3. Encourage and support your child with physical and emotional needs. Please give one or two concrete examples of how you will be supportive. Perhaps:
- Attend family sessions and pay for appropriate therapy without complaining
- Have empathy for them, try to understand their thoughts and feelings, even if they haven’t completed treatment yet or you don’t “get it”.
- Show respect by listening to them, or leaving them alone, etc. etc.
- Change things in the home environment to encourage sexual respect and reduce objectification
4. You will guide your child to make good choices and do well in the future, such as:
- Stay committed to treatment or whatever else is needed in the future
- Helping your child to work out more issues in therapy
- Maintain the safety plan or supervision so they will have an opportunity to succeed, even though they don’t like it
- Provide more opportunities to do well in school or extra curricular activities
- Maintain hope for positive outcomes in the future “because you have so much potential”
5. Model taking responsibility if you have made a mistake or have a regret for your own behavior.

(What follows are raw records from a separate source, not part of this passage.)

(** * SMWS lookup bot: the name resolver and the record presenter

    A shallow embedding of [cogs/brand_commands.py] (class [BrandCommands])
    and of the part of [main.py] that loads it.

    Python values are modelled as follows.
    - [str] is a sequence of Unicode code points, [list N]; a literal is
      written [py "text"].
    - [dict] used as a map is a [gmap]; a [set] of codes is a [gset];
      [list(s)] on a set is [elements s].
    - a JSON list is a [list]; a JSON object of the dataset is a record whose
      fields are [option]s ([None] when the key is absent).
    - an exception is a value [Raise e] of the type [result]. *)

From Stdlib Require Import ZArith NArith List String Ascii Lia Bool.
From Stdlib Require Import DecimalString QArith Permutation Sorting.Sorted.
From stdpp Require Import base option list gmap fin_maps fin_sets.

Local Open Scope N_scope.

(** ** Strings *)

Module PyStr.

Abbreviation str := (list N).

(** A literal of 7-bit characters, as code points. *)
Definition py (s : string) : str :=
  List.map N_of_ascii (list_ascii_of_string s).

Definition between (lo hi c : N) : bool := (lo <=? c) && (c <=? hi).

(** [str.lower] on one character.  Basic Latin and Latin-1 Supplement carry
    their Unicode lower-case mapping; every character above U+00FF is left
    as it is. *)
Definition lower_char (c : N) : N :=
  if between 65 90 c then c + 32
  else if between 192 214 c || between 216 222 c then c + 32
  else c.

Definition lower (s : str) : str := List.map lower_char s.

(** [str.upper] on one character: U+00DF becomes "SS", U+00B5 becomes
    U+039C and U+00FF becomes U+0178, as in Python. *)
Definition upper_char (c : N) : str :=
  if between 97 122 c then [c - 32]
  else if between 224 246 c || between 248 254 c then [c - 32]
  else if c =? 181 then [924]
  else if c =? 223 then [83; 83]
  else if c =? 255 then [376]
  else [c].

Definition upper (s : str) : str := List.flat_map upper_char s.

(** [str.isspace] on one character (Unicode white space). *)
Definition is_space (c : N) : bool :=
  between 9 13 c || between 28 32 c || (c =? 133) || (c =? 160)
  || (c =? 5760) || between 8192 8202 c || (c =? 8232) || (c =? 8233)
  || (c =? 8239) || (c =? 8287) || (c =? 12288).

Fixpoint lstrip (s : str) : str :=
  match s with
  | c :: s' => if is_space c then lstrip s' else s
  | [] => []
  end.

Definition rstrip (s : str) : str := rev (lstrip (rev s)).

(** [s.strip()] *)
Definition strip (s : str) : str := rstrip (lstrip s).

(** [s[:n]] for [0 <= n]. *)
Definition slice_to (n : nat) (s : str) : str := firstn n s.

(** [str(z)] for an [int]. *)
Definition str_of_int (z : Z) : str :=
  py (NilZero.string_of_int (Z.to_int z)).

(** [sep.join(l)] *)
Fixpoint join (sep : str) (l : list str) : str :=
  match l with
  | [] => []
  | [x] => x
  | x :: l' => x ++ sep ++ join sep l'
  end.

(** Comparison of strings, by code points ([<] on [str]). *)
Fixpoint str_ltb (s t : str) : bool :=
  match s, t with
  | _, [] => false
  | [], _ :: _ => true
  | c :: s', d :: t' => (c <? d) || ((c =? d) && str_ltb s' t')
  end.

Definition str_leb (s t : str) : bool := negb (str_ltb t s).

End PyStr.
Import PyStr.

(** ** Exceptions *)

Inductive exn : Type :=
  | KeyError (key : str).

Inductive result (A : Type) : Type :=
  | Ok (a : A)
  | Raise (e : exn).
Arguments Ok {A} a.
Arguments Raise {A} e.

#[global] Instance result_ret : MRet result := fun A a => Ok a.
#[global] Instance result_bind : MBind result := fun A B f m =>
  match m with
  | Ok a => f a
  | Raise e => Raise e
  end.

(** [d[k]] on a dict *)
Definition getitem {V : Type} (d : gmap str V) (k : str) : result V :=
  match d !! k with
  | Some v => Ok v
  | None => Raise (KeyError k)
  end.

(** [obj[k]] on a JSON object, the value of the key being [field]. *)
Definition getkey {V : Type} (k : string) (field : option V) : result V :=
  match field with
  | Some v => Ok v
  | None => Raise (KeyError (py k))
  end.

(** ** The dataset ([data/brands.json]) *)

(** A code or an id of the dataset: a JSON number or a JSON string. *)
Inductive scalar : Type :=
  | JNum (z : Z)
  | JStr (s : str).

(** [str(v)] *)
Definition py_str (v : scalar) : str :=
  match v with
  | JNum z => str_of_int z
  | JStr s => s
  end.

Record details : Type := Details {
  description : option str;
  notes : option str
}.

(** One element of [data['brands']]; an absent key is [None]. *)
Record brand : Type := Brand {
  brand_id : option scalar;
  brand_name : option str;
  brand_codes : option (list scalar);
  brand_region : option str;
  brand_style : option str;
  brand_details : option details
}.

(** [{}] read as a [details] object *)
Definition no_details : details := Details None None.

(** ** The state of the cog *)

(** The value [brand_info] stored under each code. *)
Record brand_info : Type := BrandInfo {
  info_name : str;
  info_details : details;
  info_region : str;
  info_style : str
}.

Record cog : Type := Cog {
  brands : gmap str brand_info;
  distillery_codes : gmap str (gset str);
  name_variants : gmap str str
}.

Module BrandCommands.

(** The body of [for code in brand['codes']] in [load_brands]. *)
Definition store_code (b : brand) (info : brand_info)
    (brands : gmap str brand_info) (code : scalar) : gmap str brand_info :=
  let entry :=
    match brand_id b with
    | Some i =>
        if bool_decide (py_str i = py_str code)
        then BrandInfo (info_name info) (default no_details (brand_details b))
                       (info_region info) (info_style info)
        else info
    | None => info
    end in
  <[py_str code := entry]> brands.

(** The body of [for brand in data['brands']] in [load_brands], on the pair
    [(self.brands, self.distillery_codes)]. *)
Definition load_brand (st : gmap str brand_info * gmap str (gset str)) (b : brand)
    : result (gmap str brand_info * gmap str (gset str)) :=
  let '(brands, distillery_codes) := st in
  name ← getkey "name" (brand_name b);
  let info := BrandInfo name (default no_details (brand_details b))
                        (default [] (brand_region b)) (default [] (brand_style b)) in
  codes ← getkey "codes" (brand_codes b);
  let brands := fold_left (store_code b info) codes brands in
  let distillery_name := lower name in
  let distillery_codes :=
    match distillery_codes !! distillery_name with
    | Some _ => distillery_codes
    | None => <[distillery_name := ∅]> distillery_codes
    end in
  i ← getkey "id" (brand_id b);
  mret (brands,
        <[distillery_name :=
            default ∅ (distillery_codes !! distillery_name) ∪ {[py_str i]}]>
          distillery_codes).

(** [load_brands]: the loop over the records; the [except] clause logs and
    raises again. *)
Fixpoint load_brands_from (data : list brand)
    (st : gmap str brand_info * gmap str (gset str))
    : result (gmap str brand_info * gmap str (gset str)) :=
  match data with
  | [] => mret st
  | b :: data' => st' ← load_brand st b; load_brands_from data' st'
  end.

Definition load_brands (data : list brand)
    : result (gmap str brand_info * gmap str (gset str)) :=
  load_brands_from data (∅, ∅).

Make sure you do not burden your child with your own problems or minimize their accountability for their own behavior. Show them that there is hope of being a better person in the future. Possible examples are:
- Under-reacting after disclosure of the problematic behavior such as not providing supervision or getting treatment right away
- Not providing appropriate sex education when it was needed in the past
- Not providing your child with treatment if it was needed in the past
- Making things worse by over reacting; thinking this was the end of the world (catastrophizing) or predicting failure
- Anything that has made this process, including court or treatment, longer or more complicated.
PLEASE CHECK WITH YOUR THERAPIST OR YOUR CHILD’S THERAPIST FOR FEEDBACK ON THIS LETTER BEFORE YOU PRESENT IT TO YOUR CHILD. I KNOW YOUR GOAL IS TO HAVE THE BEST POSSIBLE OUTCOME. THANK YOU.